Work task: Where the line containing "unfold upd at" appears, start copying; continue through the last line below and copy nothing else.
··· Task inputs
Lemma moved_by_trans R m1 m2 m3 :
  (forall a b c, R a b -> R b c -> R a c) -> moved_by R m1 m2 -> moved_by R m2 m3 -> moved_by R m1 m3.
Proof.
  intros Ht [N1 F1] [N2 F2]. split; [congruence|].
  revert F2. generalize (heap m3). induction F1; intros l3 F2; inversion F2; constructor; eauto.
Qed.

Definition expired (now : Time) (s : Session) : bool :=
  negb (IsZero (s_ExpiresAt s) || (now <? s_ExpiresAt s)%Z)%bool.

Lemma live_unique m id1 id2 l :
  index_sound m -> byID m !! id1 = Some l -> byID m !! id2 = Some l -> id1 = id2.
Proof.
  intros Hs H1 H2. destruct (live_deref m id1 l Hs H1) as [_ <-].
  by destruct (live_deref m id2 l Hs H2) as [_ <-].
Qed.

Lemma unindex_delete_id m l id :
  s_ID (deref m l) = id -> unindexLocked l m <| byID ::= delete id |> = unindexLocked l m.
Proof.
  intros Hid.
  assert (Hdel : delete id (byID (unindexLocked l m)) = byID (unindexLocked l m)).
  { change (byID (unindexLocked l m)) with (delete (s_ID (deref m l)) (byID m)). rewrite Hid.
    apply delete_delete_eq. }
  unfold upd at 1. rewrite Hdel. by destruct (unindexLocked l m).
Qed.

(** [m'] is [m] after the expiry loop looked at the identifiers [ids]. *)
Definition expire_post (now : Time) (ids : list string) (m m' : Manager) : Prop :=
  index_sound m' /\ moved_by expires m m' /\
  (forall id l, byID m' !! id = Some l -> heap m' !! l = heap m !! l) /\
  forall id l, byID m' !! id = Some l <->
    byID m !! id = Some l /\ ~ (id ∈ ids /\ expired now (deref m l) = true).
······
Answer for this exercise:
  unfold upd at 1. rewrite Hdel. by destruct (unindexLocked l m).
Qed.

(** [m'] is [m] after the expiry loop looked at the identifiers [ids]. *)
Definition expire_post (now : Time) (ids : list string) (m m' : Manager) : Prop :=
  index_sound m' /\ moved_by expires m m' /\
  (forall id l, byID m' !! id = Some l -> heap m' !! l = heap m !! l) /\
  forall id l, byID m' !! id = Some l <->
    byID m !! id = Some l /\ ~ (id ∈ ids /\ expired now (deref m l) = true).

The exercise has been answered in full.